▶ **EXERCISE REQUIREMENTS**:
Each entry needs to be restated exactly as written.

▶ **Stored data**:
#[local] Instance schema_demo : Schema (S := demo_schema) d_tables d_saved program_table.
Proof.
  split.
  - discriminate.
  - eexists. split; [reflexivity|]. intros s b n Hb. cbv beta. by rewrite Hb.
  - intros db sql Hid q Hq. rewrite schema_run in *. destruct (schema_exec sql (d_content db)); exact (Hid q Hq).
  - intros db sql. rewrite schema_run. by destruct (schema_exec sql (d_content db)).
  - intros db. rewrite schema_run. unfold schema_exec. simpl. by destruct (d_saved (d_content db)).
  - intros db. rewrite schema_run. unfold schema_exec. simpl. by destruct (d_saved (d_content db)).
  - intros db ts Hs. rewrite schema_run. unfold schema_exec. simpl in *. by rewrite Hs.
  - intros db t ->. by rewrite schema_run.
Qed.

Lemma schema_tx : tx_works (DB := demo_db demo_schema) (S := demo_schema) d_saved.
Proof.
  split; intros db; rewrite schema_run; unfold schema_exec; simpl; by destruct (d_saved (d_content db)).
Qed.

(** ** Properties *)

(** Creating a table returns true exactly with the table in the schema, added
    at the end if it was not there; it returns false with the schema as it was.
    No transaction is left open, and the connection is idle. *)
Theorem create_table_creates {DB S} `{SqlStore DB S} host (tables : S -> list string) saved creates
    `{!Schema tables saved creates} fuel q t pool s o :
  no_errors (DB := DB) (S := S) -> tx_works (DB := DB) saved -> quiet_at host pool q s -> creates t ->
  saved s = None -> tables_fit tables s -> (2 <= fuel)%nat -> Z.of_nat fuel <= INT32_MAX ->
  exists ok pool' o' s', create_table host fuel (Some (MasterDao (Some q))) t pool o = Returns (ok, pool', o') /\
    pool_step host pool pool' q s' /\ saved s' = None /\
    tables s' = if ok then with_table (table_name t) (tables s) else tables s.
Proof. intros Hne Htx. by apply (create_table_spec host tables saved creates Hne Htx). Qed.

Lemma create_table_creates_witness :
  exists pool' o' s', create_table true 2 (Some (MasterDao (Some 1))) table_pcu_relay_cnt
      (new_pool (DemoSchema ["other"%string] None)) [] = Returns (true, pool', o') /\
    d_tables s' = ["other"; "pcu_relay_cnt"]%string.
Proof.
  destruct (create_table_creates true d_tables d_saved program_table 2 1 table_pcu_relay_cnt
    (new_pool (DemoSchema ["other"%string] None)) (DemoSchema ["other"%string] None) [])
    as (ok & pool' & o' & s' & Hrun & _ & _ & Htab);
    [apply demo_no_errors|exact schema_tx|apply new_pool_quiet|reflexivity|reflexivity
    |unfold tables_fit, INT32_MAX; simpl; lia|lia|unfold INT32_MAX; lia|].
  assert (ok = true) as -> by (symmetry; exact (f_equal returned Hrun)).
  exists pool', o', s'. split; [exact Hrun|]. rewrite Htab. reflexivity.
Defined.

▶ **OUTPUT FOR THIS TASK**:
#[local] Instance schema_demo : Schema (S := demo_schema) d_tables d_saved program_table.
Proof.
  split.
  - discriminate.
  - eexists. split; [reflexivity|]. intros s b n Hb. cbv beta. by rewrite Hb.
  - intros db sql Hid q Hq. rewrite schema_run in *. destruct (schema_exec sql (d_content db)); exact (Hid q Hq).
  - intros db sql. rewrite schema_run. by destruct (schema_exec sql (d_content db)).
  - intros db. rewrite schema_run. unfold schema_exec. simpl. by destruct (d_saved (d_content db)).
  - intros db. rewrite schema_run. unfold schema_exec. simpl. by destruct (d_saved (d_content db)).
  - intros db ts Hs. rewrite schema_run. unfold schema_exec. simpl in *. by rewrite Hs.
  - intros db t ->. by rewrite schema_run.
Qed.

Lemma schema_tx : tx_works (DB := demo_db demo_schema) (S := demo_schema) d_saved.
Proof.
  split; intros db; rewrite schema_run; unfold schema_exec; simpl; by destruct (d_saved (d_content db)).
Qed.

(** ** Properties *)

(** Creating a table returns true exactly with the table in the schema, added
    at the end if it was not there; it returns false with the schema as it was.
    No transaction is left open, and the connection is idle. *)
Theorem create_table_creates {DB S} `{SqlStore DB S} host (tables : S -> list string) saved creates
    `{!Schema tables saved creates} fuel q t pool s o :
  no_errors (DB := DB) (S := S) -> tx_works (DB := DB) saved -> quiet_at host pool q s -> creates t ->
  saved s = None -> tables_fit tables s -> (2 <= fuel)%nat -> Z.of_nat fuel <= INT32_MAX ->
  exists ok pool' o' s', create_table host fuel (Some (MasterDao (Some q))) t pool o = Returns (ok, pool', o') /\
    pool_step host pool pool' q s' /\ saved s' = None /\
    tables s' = if ok then with_table (table_name t) (tables s) else tables s.
Proof. intros Hne Htx. by apply (create_table_spec host tables saved creates Hne Htx). Qed.

Lemma create_table_creates_witness :
  exists pool' o' s', create_table true 2 (Some (MasterDao (Some 1))) table_pcu_relay_cnt
      (new_pool (DemoSchema ["other"%string] None)) [] = Returns (true, pool', o') /\
    d_tables s' = ["other"; "pcu_relay_cnt"]%string.
Proof.
  destruct (create_table_creates true d_tables d_saved program_table 2 1 table_pcu_relay_cnt
    (new_pool (DemoSchema ["other"%string] None)) (DemoSchema ["other"%string] None) [])
    as (ok & pool' & o' & s' & Hrun & _ & _ & Htab);
    [apply demo_no_errors|exact schema_tx|apply new_pool_quiet|reflexivity|reflexivity
    |unfold tables_fit, INT32_MAX; simpl; lia|lia|unfold INT32_MAX; lia|].
  assert (ok = true) as -> by (symmetry; exact (f_equal returned Hrun)).
  exists pool', o', s'. split; [exact Hrun|]. rewrite Htab. reflexivity.
Defined.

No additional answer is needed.